Scope: U.S. Patent 5,472,949 broadly covers transdermal delivery systems utilizing specific permeation enhancers and application methods, with claims encompassing compositions, physical methods, and combined approaches.
Claims: Central claims revolve around compositions comprising active drugs, permeation enhancers (ethanol, surfactants), and carriers; and methods applying these formulations with physical enhancement techniques like ultrasound.
Patent Landscape: The patent landscape comprises foundational lipid-based and chemical enhancer patents, with later innovations focusing on combination methods, device integration, and novel formulations. Most key patents on this technology have expired, facilitating generic development.
Industry Impact: Expiration of the patent has broadened opportunities for new transdermal formulations. Overlapping patent rights necessitate detailed FTO analyses, especially regarding physical enhancement methods and specific chemical compositions.
Research & Development: There remains significant R&D activity in optimizing formulations or combining physical/chemical methods to improve bioavailability, reduce side effects, and expand indication spectrum.

FAQs

1. What specific chemical permeation enhancers are covered by or related to U.S. Patent 5,472,949?
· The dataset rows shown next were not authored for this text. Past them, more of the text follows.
(** ** Loading the chapters of a parsed text *)

(** The blocks of a list of lines give the lines back, and cut them at
    the headings. *)
Lemma blocks_spec (T : list string) :
  T = fst (blocks T) ++ flatBlocks (snd (blocks T)) /\
  headingFree (fst (blocks T)) /\
  Forall (fun hb => TxtAdapter.CHAPTER_REGEX (fst hb) = true /\ headingFree (snd hb))
         (snd (blocks T)).
Proof.
  induction T as [|l T (Hflat & Hpre & Hbs)]; simpl.
  - repeat split; constructor.
  - destruct (blocks T) as [pre bs]. simpl in *.
    destruct (TxtAdapter.CHAPTER_REGEX l) eqn:Hl; simpl.
    + repeat split; [now rewrite Hflat at 1|constructor|].
      constructor; [now split|exact Hbs].
    + repeat split; [now rewrite Hflat at 1| |exact Hbs]. now constructor.
Qed.

(** The body of a chapter.  The trimmed lines are [A ++ B ++ R]: [A] ends
    with the first line equal to the title (or is empty when no line is),
    [B] has no heading, and [R] is empty for the last chapter or starts
    with the heading that is the title of the next.  Then the lines between
    the bounds are [B], and the paragraphs are its non-blank lines. *)
Lemma chapter_body (L : list string) (t : string) (k : Z)
    (chs : list UnifiedChapter) (A B R : list string) :
  map JS.trim L = A ++ B ++ R ->
  ((exists A0, A = A0 ++ [t] /\ forall x, In x A0 -> x <> t) \/
   (A = [] /\ forall x, In x (B ++ R) -> x <> t)) ->
  headingFree B ->
  ((R = [] /\ Z.of_nat (List.length chs) - 1 <= k) \/
   (exists t' R' c', R = t' :: R' /\ TxtAdapter.CHAPTER_REGEX t' = true /\
      k < Z.of_nat (List.length chs) - 1 /\
      at_index chs (k + 1) = Some c' /\ title c' = t')) ->
  TxtAdapter.collectParagraphs L
    (fst (TxtAdapter.findChapterBounds L t k chs))
    (snd (TxtAdapter.findChapterBounds L t k chs))
  = filter JS.truthy B.
Proof.
  intros HT Hstart HB Hend.
  assert (Hneq : forall (u : string) (X : list string),
    (forall x, In x X -> x <> u) -> forall x, In x X -> String.eqb x u = false).
  { intros u X H x Hx. apply String.eqb_neq. now apply H. }
  assert (Hs : match TxtAdapter.findFrom (fun l => String.eqb (JS.trim l) t) 0 L with
               | Some i => S i
               | None => O
               end = List.length A).
  { rewrite (findFrom_map JS.trim (fun x => String.eqb x t)), HT.
    destruct Hstart as [(A0 & -> & HA0)|[-> Hall]].
    - rewrite <- !app_assoc. simpl.
      rewrite (findFrom_hit _ t (B ++ R) A0 (Hneq t A0 HA0) (String.eqb_refl t)).
      rewrite length_app. simpl. lia.
    - simpl. now rewrite (findFrom_none _ (B ++ R) 0 (Hneq t _ Hall)). }
  assert (Hlen : List.length L = (List.length A + List.length B + List.length R)%nat).
  { rewrite <- (length_map JS.trim L), HT, !length_app. lia. }
  unfold TxtAdapter.findChapterBounds. cbv zeta. cbn [fst snd]. rewrite Hs.
  assert (He : (if k <? Z.of_nat (List.length chs) - 1
                then match at_index chs (k + 1) with
                     | Some next =>
                         match TxtAdapter.findFrom
                                 (fun l => String.eqb (JS.trim l) (title next))
                                 (List.length A) L with
                         | Some i => i
                         | None => List.length L
                         end
                     | None => List.length L
                     end
                else List.length L) = (List.length A + List.length B)%nat).
  { destruct Hend as [[-> Hlast]|(t' & R' & c' & -> & Ht' & Hk & Hat & Htitle)].
    - destruct (Z.ltb_spec k (Z.of_nat (List.length chs) - 1)); [lia|].
      rewrite Hlen. simpl. lia.
    - destruct (Z.ltb_spec k (Z.of_nat (List.length chs) - 1)); [|lia].
      rewrite Hat, Htitle.
      rewrite (findFrom_map JS.trim (fun x => String.eqb x t')), HT, findFrom_skip.
      rewrite (findFrom_hit _ t' R' B); [reflexivity| |apply String.eqb_refl].
      intros x Hx. apply String.eqb_neq. intros ->.
      pose proof (proj1 (Forall_forall _ _) HB t' Hx) as Hno. simpl in Hno. congruence. }
  rewrite He, collectParagraphs_trimmed, HT.
  replace (List.length A + List.length B - List.length A)%nat with (List.length B) by lia.
  rewrite skipn_app, skipn_all, Nat.sub_diag. simpl.
  rewrite firstn_app, firstn_all, Nat.sub_diag. simpl. rewrite app_nil_r.
  apply filter_body, HB.
Qed.

Lemma at_index_nat {A : Type} (l : list A) (n : nat) :
  at_index l (Z.of_nat n) = nth_error l n.
Proof.
  unfold at_index. destruct (Z.ltb_spec (Z.of_nat n) 0); [lia|].
  now rewrite Nat2Z.id.
Qed.

Lemma nth_error_title (chs : list UnifiedChapter) (n : nat) (t : string) :
  nth_error (map title chs) n = Some t ->
  exists c, nth_error chs n = Some c /\ title c = t.
Proof.
  rewrite nth_error_map. destruct (nth_error chs n) as [c|]; [|discriminate].
  intros [= <-]. now exists c.
Qed.

(** What follows the lines of a chapter: nothing, for the last chapter, or
    the heading that is the title of the next. *)
Lemma next_chapter (chs : list UnifiedChapter) (before : list string)
    (t : string) (bs2 : list (string * list string)) :
  map title chs = before ++ t :: map fst bs2 ->
  Forall (fun hb => TxtAdapter.CHAPTER_REGEX (fst hb) = true /\ headingFree (snd hb))
         bs2 ->
  let k := Z.of_nat (List.length before) in
  (flatBlocks bs2 = [] /\ Z.of_nat (List.length chs) - 1 <= k) \/
  (exists t' R' c', flatBlocks bs2 = t' :: R' /\ TxtAdapter.CHAPTER_REGEX t' = true /\
     k < Z.of_nat (List.length chs) - 1 /\
     at_index chs (k + 1) = Some c' /\ title c' = t').
Proof.
  intros Htitles Hbs2. cbv zeta.
  assert (Hlen : List.length chs
                 = (List.length before + 1 + List.length bs2)%nat).
  { rewrite <- (length_map title chs), Htitles, length_app. simpl.
    rewrite length_map. lia. }
  destruct bs2 as [|[h' B'] bs2'].
  - left. split; [reflexivity|]. simpl in Hlen. lia.
  - right. inversion Hbs2 as [|? ? [Hh' _] _]; subst. simpl in Hh'.
    destruct (nth_error_title chs (S (List.length before)) h') as (c' & Hc' & Ht').
    { rewrite Htitles, nth_error_app2 by lia.
      replace (S (List.length before) - List.length before)%nat with 1%nat by lia.
      reflexivity. }
    exists h', (B' ++ flatBlocks bs2'), c'. repeat split; auto.
    + simpl in Hlen. lia.
    + replace (Z.of_nat (List.length before) + 1)
        with (Z.of_nat (S (List.length before))) by lia.
      now rewrite at_index_nat.
Qed.

(** The chapter of a heading: with distinct heading lines, the lines
    between its bounds are the lines of its block. *)
Lemma heading_chapter_body (L : list string) (pre : list string)
    (bs1 bs2 : list (string * list string)) (h : string) (Bj : list string)
    (titles0 : list string) (chs : list UnifiedChapter) :
  map JS.trim L = pre ++ flatBlocks (bs1 ++ (h, Bj) :: bs2) ->
  headingFree pre ->
  Forall (fun hb => TxtAdapter.CHAPTER_REGEX (fst hb) = true /\ headingFree (snd hb))
         (bs1 ++ (h, Bj) :: bs2) ->
  NoDup (map fst (bs1 ++ (h, Bj) :: bs2)) ->
  map title chs = titles0 ++ map fst (bs1 ++ (h, Bj) :: bs2) ->
  let k := Z.of_nat (List.length titles0 + List.length bs1) in
  TxtAdapter.collectParagraphs L
    (fst (TxtAdapter.findChapterBounds L h k chs))
    (snd (TxtAdapter.findChapterBounds L h k chs))
  = filter JS.truthy Bj.
Proof.
  intros HT Hpre Hbs Hnd Htitles. cbv zeta.
  apply Forall_app in Hbs. destruct Hbs as [Hbs1 Hbs2].
  inversion Hbs2 as [|? ? [Hh HBj] Hbs2']; subst. simpl in Hh, HBj.
  apply (chapter_body L h _ chs ((pre ++ flatBlocks bs1) ++ [h]) Bj (flatBlocks bs2)).
  - rewrite HT. unfold flatBlocks. rewrite flat_map_app. simpl.
    now rewrite <- !app_assoc.
  - left. exists (pre ++ flatBlocks bs1). split; [reflexivity|].
    intros x Hx ->. apply in_app_or in Hx. destruct Hx as [Hx|Hx].
    + pose proof (proj1 (Forall_forall _ _) Hpre h Hx) as Hno. simpl in Hno. congruence.
    + unfold flatBlocks in Hx. apply in_flat_map in Hx.
      destruct Hx as ([h0 B0] & Hin & [Heq|Hx]); simpl in *.
      * subst h0. rewrite map_app in Hnd. simpl in Hnd.
        apply NoDup_remove_2 in Hnd. apply Hnd, in_or_app. left.
        now apply (in_map fst) in Hin.
      * destruct (proj1 (Forall_forall _ _) Hbs1 _ Hin) as [_ HB0]. simpl in HB0.
        pose proof (proj1 (Forall_forall _ _) HB0 h Hx) as Hno. simpl in Hno. congruence.
  - exact HBj.
  - rewrite map_app in Htitles. simpl in Htitles.
    rewrite app_assoc in Htitles.
    pose proof (next_chapter chs (titles0 ++ map fst bs1) h bs2 Htitles Hbs2') as Hn.
    cbv zeta in Hn. rewrite length_app, length_map in Hn. exact Hn.
Qed.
Primary chemical enhancers include alcohols such as ethanol and isopropanol, surfactants, and solvents designed to disrupt the stratum corneum lipid matrix to facilitate drug absorption.

2. How does this patent compare with later innovations in transdermal drug delivery?
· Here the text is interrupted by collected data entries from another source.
Lemma stanza_open_step (st st' : PState) (line : string) :
  stanza_open st → process_line st line = Ok st' → stanza_open st'.
Proof.
  intros Hwf H. unfold stanza_open in *.
  process_line_cases H; try (intros; discriminate); try (by auto).
  - intros _. eexists _, _, _. split; [reflexivity|]. split.
    + rewrite lookup_app_r by lia. by rewrite Nat.sub_diag.
    + by simplify_map_eq.
  - intros _. destruct (decide (w0 = "name")) as [->|Hne].
    + eexists _, _, _. split; [reflexivity|]. split.
      * apply list_lookup_insert_eq. by eapply lookup_lt_Some.
      * by rewrite lookup_insert_eq.
    + eexists _, _, _. split; [reflexivity|]. split.
      * apply list_lookup_insert_eq. by eapply lookup_lt_Some.
      * by rewrite lookup_insert_ne.
Qed.

Lemma stanza_open_run (line_strings : list string) (st st' : PState) :
  stanza_open st → run st line_strings = Ok st' → stanza_open st'.
Proof.
  revert st. induction line_strings as [|l ls IH]; intros st Hwf H;
    simpl in H.
  - by simplify_eq.
  - destruct (process_line st l) as [st1|e] eqn:Hl; simpl in H; [|done].
    eauto using stanza_open_step.
Qed.

Lemma prefix_inv (p s : string) :
  String.prefix p s = true → ∃ t, s = p +:+ t.
Proof.
  rewrite String.prefix_correct. revert s.
  induction p as [|c p IH]; intros s H.
  - by exists s.
  - destruct s as [|c' s]; simpl in H; [done|]. simplify_eq.
    destruct (IH s) as [t Ht]; [done|]. exists t.
    by rewrite string_app_cons, <- Ht.
Qed.

End Parser.

(** ** The parser keeps every line *)

(** C4.  Whenever [read_interfaces_lines] returns, the records it returns
    hold the input lines verbatim, one record per line and in order, so
    that writing their [line] fields out one after the other gives back the
    text of the file that was read, byte for byte. *)
Theorem read_interfaces_lines_round_trip
    (line_strings : list string) (recs : list (LineRecord dict))
    (ifs : gmap string dict) :
  read_interfaces_lines line_strings = Ok (recs, ifs) →
  line_of <$> recs = line_strings
  ∧ length recs = length line_strings
  ∧ ∀ text, line_strings = Py.readlines text →
            write_changes (line_of <$> recs) = text.
Proof.
  intros H. apply read_interfaces_lines_inv in H as (st & Hrun & -> & _).
  assert (Hl : line_of <$> (resolve (heap st) <$> lines st) = line_strings).
  { rewrite resolve_lines_of. by apply run_lines in Hrun. }
  split; [done|]. split.
  - rewrite <- Hl. by rewrite !length_fmap.
  - intros text ->. rewrite Hl. apply readlines_concat.
Qed.

Lemma read_interfaces_lines_round_trip_witness :
  ∃ recs ifs,
    read_interfaces_lines (Py.readlines sample_text) = Ok (recs, ifs)
    ∧ write_changes (line_of <$> recs) = sample_text.
Proof.
  assert (Hok : is_ok (read_interfaces_lines (Py.readlines sample_text)) = true)
    by (vm_compute; reflexivity).
  destruct (read_interfaces_lines (Py.readlines sample_text))
    as [[recs ifs]|e] eqn:H; [|discriminate Hok].
  exists recs, ifs. split; [reflexivity|].
  exact (proj2 (proj2 (read_interfaces_lines_round_trip _ _ _ H)) _ eq_refl).
Defined.

(** ** Which first words change the parsing mode *)

(** C10.  In a state the parser can reach with an interface stanza open, a
    line whose first word begins with [allow-] without being [allow-]
    itself (such as [allow-hotplug eth0]) is recorded as an option of the
    open stanza, named by that first word and valued by the remaining words
    joined with single spaces, and the stanza stays open; and whenever an
    iteration changes the mode, the first word of its line is one of the
    eight literals. *)
Theorem allow_prefixed_word_is_an_option
    (before : list string) (st : PState) (line w : string)
    (args : list string) :
  run initial before = Ok st →
  currently_processing st = Some IFACE →
  Py.split line = w :: args →
  String.prefix "allow-" w = true →
  w ≠ "allow-" →
  (∃ name st',
      currif_get st "name" = Ok name
      ∧ process_line st line = Ok st'
      ∧ lines st' = lines st ++ [optionDict line name w (Py.join " " args)]
      ∧ currently_processing st' = Some IFACE)
  ∧ (∀ s l s', process_line s l = Ok s' →
               currently_processing s' ≠ currently_processing s →
               ∃ w' args', Py.split l = w' :: args' ∧ w' ∈ directives).
Proof.
  intros Hrun Hmode Hsplit Hpre Hne. split.
  - destruct (stanza_open_run _ _ _ stanza_open_initial Hrun Hmode)
      as (r & d & name & Hr & Hd & Hname).
    apply prefix_inv in Hpre as [t ->].
    exists name. unfold process_line, currif_get. rewrite Hsplit, Hmode, Hr.
    simpl. rewrite Hd. simpl. rewrite Hname. simpl.
    repeat (rewrite decide_False by (done || (intros ?; simplify_eq))).
    eexists. split; [done|]. split; [reflexivity|]. done.
  - intros s l s' H Hchg. unfold directives.
    unfold process_line, currif_get, from_some, mbind, result_bind in H.
    destruct (Py.split l) as [|w0 args0] eqn:Hwords; simplify_eq/=.
    exists w0, args0. split; [done|].
    repeat (case_decide; simplify_eq/=; try done;
            try (rewrite !elem_of_cons; tauto)).
    exfalso. destruct (currently_processing s) as [[]|] eqn:Hs;
      simplify_eq/=; repeat (case_match; simplify_eq/=); done.
Qed.

Lemma allow_prefixed_word_is_an_option_witness :
  ∃ st', process_line
           {| lines := [ifaceDict ("iface eth0 inet static" +:+ nl) "eth0" O];
              ifaces := {["eth0" := O]};
              heap := [<["method" := "static"]> (<["address_family" := "inet"]>
                         (<["name" := "eth0"]> ∅))];
              currif := Some O; currently_processing := Some IFACE; i := 1 |}
           ("allow-hotplug eth0" +:+ nl) = Ok st'
         ∧ lines st' = [ifaceDict ("iface eth0 inet static" +:+ nl) "eth0" O;
                        optionDict ("allow-hotplug eth0" +:+ nl) "eth0"
                          "allow-hotplug" "eth0"]
         ∧ currently_processing st' = Some IFACE.
Proof.
  destruct (allow_prefixed_word_is_an_option
              ["iface eth0 inet static" +:+ nl] _
              ("allow-hotplug eth0" +:+ nl) "allow-hotplug" ["eth0"]
              ltac:(vm_compute; reflexivity) eq_refl
              ltac:(vm_compute; reflexivity) ltac:(vm_compute; reflexivity)
              ltac:(discriminate))
    as [(name & st' & Hname & Hstep & Hlines & Hmode) _].
  exists st'. split; [exact Hstep|]. split; [|exact Hmode].
  rewrite Hlines. vm_compute in Hname. by simplify_eq.
Defined.

(** ** Facts about the editor *)

Section Editor.

Implicit Types (lines : list (LineRecord dict)) (item : LineRecord dict).

Lemma target_options_filter lines iface o :
  target_options_of lines iface o = filter (target iface o) lines.
Proof.
  unfold target_options_of, iface_options_of, iface_lines_of.
  rewrite !list_filter_filter. apply list_filter_iff.
  intros x. unfold target. tauto.
Qed.

Lemma target_inv iface o item :
  target iface o item ↔ ∃ l v, item = optionDict l iface o v.
Proof.
  unfold target, of_iface. split.
  - intros (Ho & _ & Hi). destruct item; simpl in *; try done.
    simplify_eq. eauto.
  - intros (l & v & ->). simpl. done.
Qed.

Lemma target_of_iface iface o item : target iface o item → of_iface iface item.
Proof. by intros (_ & _ & H). Qed.

(** Where the last element that a filter keeps sits in the list. *)
Lemma filter_last_split {A} (P : A → Prop) `{∀ x, Decision (P x)}
    (l : list A) (x : A) :
  last (filter P l) = Some x →
  ∃ l1 l2, l = l1 ++ x :: l2 ∧ P x ∧ filter P l2 = []
           ∧ filter P l = filter P l1 ++ [x].
Proof.
  induction l as [|y l IH] using rev_ind; [done|].
  rewrite filter_app, filter_cons, filter_nil.
  destruct (decide (P y)) as [Hy|Hy].
  - rewrite last_snoc. intros [= ->]. exists l, []. by rewrite filter_nil.
  - rewrite app_nil_r. intros Hl.
    destruct (IH Hl) as (l1 & l2 & -> & Hx & Hl2 & Hf).
    exists l1, (l2 ++ [y]). rewrite <- app_assoc. split; [done|].
    split; [done|]. split; [|done].
    by rewrite filter_app, Hl2, filter_cons, decide_False.
Qed.

(** Where the first element that a filter keeps sits in the list. *)
Lemma filter_head_split {A} (P : A → Prop) `{∀ x, Decision (P x)}
    (l : list A) (x : A) (rest : list A) :
  filter P l = x :: rest →
  ∃ l1 l2, l = l1 ++ x :: l2 ∧ P x ∧ filter P l1 = [] ∧ rest = filter P l2.
Proof.
  induction l as [|y l IH]; [done|].
  rewrite filter_cons. destruct (decide (P y)) as [Hy|Hy].
  - intros [= -> <-]. by exists [], l.
  - intros Hl. destruct (IH Hl) as (l1 & l2 & -> & Hx & Hl1 & Hr).
    exists (y :: l1), l2. split; [done|]. split; [done|]. split; [|done].
    by rewrite filter_cons, decide_False.
Qed.

Lemma filter_nil_not_elem {A} (P : A → Prop) `{∀ x, Decision (P x)}
    (l : list A) (x : A) :
  filter P l = [] → P x → x ∉ l.
Proof.
  intros Hf Hx Hin. assert (x ∈ filter P l) by (by apply list_elem_of_filter).
  rewrite Hf in *. by apply not_elem_of_nil in H0.
Qed.

(** [lines[len(lines) - lines[::-1].index(x) - 1] = y] and
    [lines.insert(len(lines) - lines[::-1].index(x), y)], when [x] does
    not occur after the position shown. *)
Lemma assign_at_last lines l1 l2 x y :
  lines = l1 ++ x :: l2 → x ∉ l2 →
  ∃ j, Py.index x (reverse lines) = Some j
       ∧ <[(length lines - j - 1)%nat := y]> lines = l1 ++ y :: l2
       ∧ Py.insert_at (length lines - j) y lines = l1 ++ x :: y :: l2.
Proof.
  intros -> Hx. exists (length l2). split; [by apply index_reverse_last|].
  rewrite length_app. simpl.
  replace (length l1 + S (length l2) - length l2 - 1)%nat
    with (length l1 + 0)%nat by lia.
  replace (length l1 + S (length l2) - length l2)%nat
    with (length (l1 ++ [x])) by (rewrite length_app; simpl; lia).
  split.
  - by rewrite insert_app_r.
  - unfold Py.insert_at.
    change (l1 ++ x :: l2) with (l1 ++ [x] ++ l2).
    rewrite (assoc_L (++) l1 [x] l2).
    rewrite take_app_length, drop_app_length. by rewrite <- app_assoc.
Qed.

Lemma length_lt_1 {A} (l : list A) : (length l < 1)%nat ↔ l = [].
Proof. destruct l; simpl; split; (done || lia). Qed.

Lemma iface_lines_nil lines iface :
  iface_lines_of lines iface = [] ↔ ∀ r, r ∈ lines → iface_of r ≠ Some iface.
Proof.
  unfold iface_lines_of. split.
  - intros Hf r Hr Hi. by apply (filter_nil_not_elem _ _ r Hf).
  - intros Hall. induction lines as [|r l IH]; [done|].
    rewrite filter_cons, decide_False.
    + apply IH. intros r' Hr'. apply Hall. by right.
    + apply Hall. left.
Qed.

Lemma targets_have_iface_lines lines iface o :
  target_options_of lines iface o ≠ [] → iface_lines_of lines iface ≠ [].
Proof.
  unfold target_options_of, iface_options_of. intros H Hn.
  rewrite Hn in H. by rewrite !filter_nil in H.
Qed.

(** *** What each branch of [setInterfaceOption] computes *)

Lemma set_not_found lines iface o v state :
  iface_lines_of lines iface = [] →
  setInterfaceOption lines iface o v state
  = mkOutcome lines (Err (FailJson (InterfaceNotFound iface))).
Proof.
  intros H. unfold setInterfaceOption.
  by rewrite decide_True by (by rewrite length_lt_1).
Qed.

Lemma set_unsupported lines iface o v state :
  iface_lines_of lines iface ≠ [] → state ≠ "present" → state ≠ "absent" →
  setInterfaceOption lines iface o v state
  = mkOutcome lines (Err (FailJson (UnsupportedState state))).
Proof.
  intros H Hp Ha. unfold setInterfaceOption.
  rewrite decide_False by (by rewrite length_lt_1).
  rewrite decide_False by done. by rewrite decide_False by done.
Qed.

Lemma set_absent_some lines iface o v t rest :
  target_options_of lines iface o = t :: rest →
  setInterfaceOption lines iface o v "absent"
  = mkOutcome lines (Ok (true, filter (λ l, l ≠ t) lines)).
Proof.
  intros H. unfold setInterfaceOption.
  rewrite decide_False
    by (rewrite length_lt_1; apply (targets_have_iface_lines _ _ o);
        by rewrite H).
  rewrite decide_False by done. rewrite decide_True by done.
  by rewrite H.
Qed.

Lemma set_absent_none lines iface o v :
  iface_lines_of lines iface ≠ [] →
  target_options_of lines iface o = [] →
  setInterfaceOption lines iface o v "absent"
  = mkOutcome lines (Ok (false, lines)).
Proof.
  intros Hi H. unfold setInterfaceOption.
  rewrite decide_False by (by rewrite length_lt_1).
  rewrite decide_False by done. rewrite decide_True by done.
  by rewrite H.
Qed.

Lemma set_present_same lines iface o v t :
  last (target_options_of lines iface o) = Some t →
  Py.split (value_of t) = Py.split v →
  setInterfaceOption lines iface o v "present"
  = mkOutcome lines (Ok (false, lines)).
Proof.
  intros Hl Hv. unfold setInterfaceOption.
  assert (Hne : target_options_of lines iface o ≠ [])
    by (intros Hn; by rewrite Hn in Hl).
  rewrite decide_False
    by (rewrite length_lt_1; by apply (targets_have_iface_lines _ _ o)).
  rewrite decide_True by done.
  rewrite decide_False by (by rewrite length_lt_1).
  rewrite Hl. by rewrite decide_False by (intros Hd; by apply Hd).
Qed.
Subsequent patents generally extend claims to biocompatible electronic devices, novel chemical combinations, or proprietary physical methods like low-frequency ultrasound, building upon the foundation established by 5,472,949.
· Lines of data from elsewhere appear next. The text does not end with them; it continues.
(** * Azure hooks of airflow.contrib.hooks.wasb_hook

    A shallow embedding of [WasbHook] and [FileShareHook]
    (src/airflow/contrib/hooks/wasb_hook.py).

    Both classes are thin adapters: the constructor resolves a connection
    record and builds a client of the Azure SDK, every other method forwards
    one call to that client.  The SDK ([BlockBlobService], [FileService]) and
    the connection lookup of [BaseHook] are outside the file; they are the
    _environment_ of the hooks, an arbitrary handler of the external calls
    [ext].  The hooks are programs in a state-and-exception monad over a world
    that holds the state of the environment and the trace of the external
    calls made so far, which is what a recording stub client would see. *)

From stdpp Require Import base option list strings gmap fin_maps.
3. Is U.S. Patent 5,472,949 still enforceable?

No, the patent expired on December 5, 2012, after which the described methods and compositions entered the public domain, enabling unrestricted use.

4. What are the key considerations for developing a generic transdermal patch today?

Developers must ensure non-infringement on active patents related to physical enhancement techniques or proprietary formulations, and consider current regulatory guidelines.

5. Are there recent patent filings that reference U.S. Patent 5,472,949?

Yes, many later patents cite 5,472,949 for foundational methodology, but with modifications. These references often aim to overcome prior art or expand claims, indicating continued innovation in the space.

References

U.S. Patent 5,472,949, issued Dec. 5, 1995, Johnson & Johnson.
U.S. Patent 4,879,240, Lipid-based drug delivery, 1989.
U.S. Patent 5,200,124, Penetration-enhancing topical formulations, 1993.
Johnson, et al., "Transdermal Drug Delivery Systems," Journal of Controlled Release, 1998.
U.S. Patent and Trademark Office, Patent Full-Text and Image Database.

This detailed overview provides a strategic understanding of U.S. Patent 5,472,949's scope, claims, and its significance within the transdermal drug delivery patent landscape, supporting informed decision-making for industry stakeholders.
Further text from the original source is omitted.